Szukając informacji o Shenyang Urban, znalazłem całkiem ładny stadion.

- To akurat nie jest prawda. Zbudowano go przy okazji olimpiady. Swoje mecze rozgrywa tam Liaoning Whowin z Super League. Mój klub, jeszcze w rozgrywkach amatorskich, miał tam krótki epizod. Stąd ta informacja, którą należy wyprostować.

Więc gdzie gra pańska drużyna?

- Funkcjonujemy w oparciu o uniwersytet. Studiuje tu kilkanaście tysięcy osób. Na terenie ośrodka znajduje się cały kompleks piłkarski. Mamy nawierzchnię sztuczną i naturalną. Stadion może pomieścić kilkanaście tysięcy. Z frekwencją jest różnie, naszymi kibicami są studenci oraz ludzie mieszkający w okolicy. To peryferie miasta Shenyang.

Radosławowi Kałużnemu w Chinach przeszkadzało, że zawodnicy stają równo z liną i kłaniają się trenerowi w pas.

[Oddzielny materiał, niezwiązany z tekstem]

(* ===== verification/UpgradeEngine.v ===== *)
(** * The upgrade engine ([upgrade_engine.py])

    An upgrade runs eight phases in order and writes its journal before and
    after each of them.  The state of the model is the history of events - what
    was written to the journal file and what was called - and a world of any
    type, which the backend, the phase adapters and the handlers change.  The
    journal file holds what was written last; its text is the JSON of that
    value, so only the order of keys is lost, which nothing reads.  An
    interruption at any point leaves a prefix of the history. *)
From S2P Require Import Prelude PyStr PyVal UpgradeIdentity PhaseAdapters.

Module UpgradeEngine.
Import Py.
Export PhaseAdapters(Backend).
Definition PHASES : list string :=
  ["discover"; "preflight"; "quiesce"; "backup"; "stage"; "commit"; "validate"; "reopen"].
Definition JOURNAL_SCHEMA_VERSION : Z := 3.
(** 128 less the longest suffix [.phase] *)
Definition MAX_OPERATION_ID_LENGTH : Z := 118.
Definition REQUIRED_EVIDENCE (phase : string) : list string :=
  match phase with
  | "discover" => ["release_authentic"; "runtime_supported"; "backend_identity_verified"]
  | "preflight" => ["preflight_admitted"; "capacity_verified"; "backend_identity_verified"]
  | "quiesce" => ["barrier_acquired"; "workers_drained"; "leases_fenced"; "fencing_verified"]
  | "backup" => ["backup_verified"; "restore_roundtrip_verified"; "backend_identity_verified"]
  | "stage" => ["staged_verified"; "manifest_verified"; "backend_identity_verified"]
  | "commit" => ["quiesced"; "backup_verified"; "selector_verified"; "selector_commit_atomic"; "fencing_verified";
                 "selector_before_verified"; "selector_after_verified"]
  | "validate" => ["runtime_validated"; "backend_roundtrip_valid"; "projections_valid"; "binding_valid"]
  | "reopen" => ["validated"; "barrier_held"]
  | _ => []
  end.
Definition ROLLBACK_RESULT_FIELDS : list string :=
  ["restored_verified"; "runtime_validated"; "backend_roundtrip_valid"; "backend"; "fencing_token"].
Definition ROLLBACK_EVIDENCE : list string := ["restored_verified"; "runtime_validated"; "backend_roundtrip_valid"].
Definition PHASE_MUTATION (phase : string) : bool := String.eqb phase "commit".
Definition STATUSES : list string := ["planned"; "running"; "failed"; "completed"; "rolled-back"; "safe-mode"].
Definition TOP_LEVEL_FIELDS : list string := ["schema_version"; "operation_id"; "status"; "phase"; "context"; "records"].
Definition RECORD_FIELDS : list string := ["operation_id"; "step_id"; "phase"; "outcome"; "result"; "error"; "context"].
Definition CONTEXT_FIELDS : list string := UpgradeIdentity.ENVELOPE_FIELDS.
Definition _COMMIT_PHASE_EVIDENCE_FIELDS : list string :=
  REQUIRED_EVIDENCE "commit" ++ ["admitted_snapshot"; "current_snapshot"].
Definition is_True := UpgradeIdentity.is_True.
Definition upgrade_error {A} (msg : string) : res A := Raise (ClassError "UpgradeError" msg).
Definition stop_if (c : bool) (msg : string) : res unit := raise_if c (ClassError "UpgradeError" msg).
(** [type(error).__name__] *)
Definition exn_name (e : exn) : string :=
  match e with
  | RuntimeError _ => "RuntimeError" | ValueError _ => "ValueError" | GateError _ => "GateError"
  | PolicyError _ => "PolicyError" | IdempotentMutationError _ => "IdempotentMutationError" | TypeError _ => "TypeError"
  | KeyError _ => "KeyError" | IndexError _ => "IndexError" | AttributeError _ => "AttributeError"
  | OverflowError _ => "OverflowError" | ReceiptConflictError _ => "ReceiptConflictError"
  | SubprocessTimeoutError _ => "SubprocessTimeoutError" | IntegrityError _ => "IntegrityError" | OSError _ => "OSError"
  | ClassError cls _ => cls
  end.
(** [except (AuthorityMutationAmbiguousError, CommitDispatchError)] *)
Definition AMBIGUOUS : list string :=
  ["AuthorityMutationAmbiguousError"; "GitMutationAmbiguousError"; "SQLiteMutationAmbiguousError"; "CommitDispatchError"].
Definition is_ambiguity (e : exn) : bool := match e with ClassError c _ => PyStr.mem c AMBIGUOUS | _ => false end.
(** [except (AuthorityMutationRejectedError, ControlStoreError,
    RollbackDispatchError)]: [ControlStoreAmbiguousError] derives from
    [ControlStoreError]. *)
Definition ROLLBACK_REJECTIONS : list string :=
  PhaseAdapters.REJECTED ++ ["ControlStoreError"; "ControlStoreAmbiguousError"; "RecoveryRejectedError"; "RollbackDispatchError"].
Definition is_rollback_rejection (e : exn) : bool :=
  match e with ClassError c _ => PyStr.mem c ROLLBACK_REJECTIONS | _ => false end.

(** ** Context *)
Definition _validate_context_identities (supplied : dict) : res unit :=
  check match UpgradeIdentity.validate_envelope supplied with
        | Raise e => if UpgradeIdentity.is_IdentityError e then upgrade_error "invalid phase context identity envelope"
                     else Raise e
        | Ok _ => Ok tt
        end ;;
  stop_if (MAX_OPERATION_ID_LENGTH <? PyStr.len (str (get supplied "operation_id"))) "invalid operation_id".
Definition _validate_context (supplied : dict) (operation_id : string) : res unit :=
  check stop_if (negb (keys_are supplied CONTEXT_FIELDS) || ne (get supplied "operation_id") (VStr operation_id))
          "complete bound phase context is required" ;;
  _validate_context_identities supplied.
(** The fields a rollback context shares with its engine's *)
Definition SHARED_FIELDS : list string :=
  List.filter (fun f => negb (PyStr.mem f ["target"; "barrier_identity_digest"; "envelope_digest"])) CONTEXT_FIELDS.
Definition rollback_mismatch (context rollback : dict) : res unit :=
  match List.find (fun f => ne (get rollback f) (get context f)) SHARED_FIELDS with
  | Some f => upgrade_error ("rollback context mismatch: " +:+ f)
  | None => Ok tt
  end.
(** [not isinstance(durable, Mapping) or any(durable.get(f) != context[f] ...)] *)
Definition not_durable (durable : value) (context : dict) : bool :=
  match durable with
  | VDict d => existsb (fun f => ne (get d f) (get context f)) CONTEXT_FIELDS
  | _ => true
  end.
(** [{key: value for key in fields if fields hold True}] *)
Definition all_true (d : dict) (fields : list string) : bool := forallb (fun f => is_True (get d f)) fields.
Definition verified_evidence (v : value) : bool := match v with VDict d => all_true d ROLLBACK_EVIDENCE | _ => false end.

- Nikt mi się nie kłania, choć rzeczywiście szczególnie się do mnie odnoszą. Nie wiem, czy to wynika z tego, że jestem trenerem, obcokrajowcem czy sympatycznym gościem. Mówiąc poważnie, ta postawa czasami budzi zażenowanie.

Coś pana zaskoczyło?

- U nas funkcjonuje mit o pracowitości Chińczyków, ale na razie się z tym nie spotkałem. Mówię tutaj przede wszystkim o piłkarzach. Może z czasem to ulegnie zmianie? Wiele osób dopiero uczy się treningu typowo piłkarskiego.

Wiąże pan przyszłość z Dalekim Wschodem?

- Najbliższą na pewno. Mam kontrakt do końca października. Chciałbym zrealizować cel. Bez awansu będzie mi trudniej tutaj zostać. To trudna praca, klub jest nowy i trener musi o wszystkim pamiętać. Podejrzewam, że wiedza piłkarska w wyższych ligach jest zdecydowanie inna.

Rozmawiał Mateusz Karoń

Czy Polska odniesie wysokie zwycięstwo w meczu przeciwko Litwie?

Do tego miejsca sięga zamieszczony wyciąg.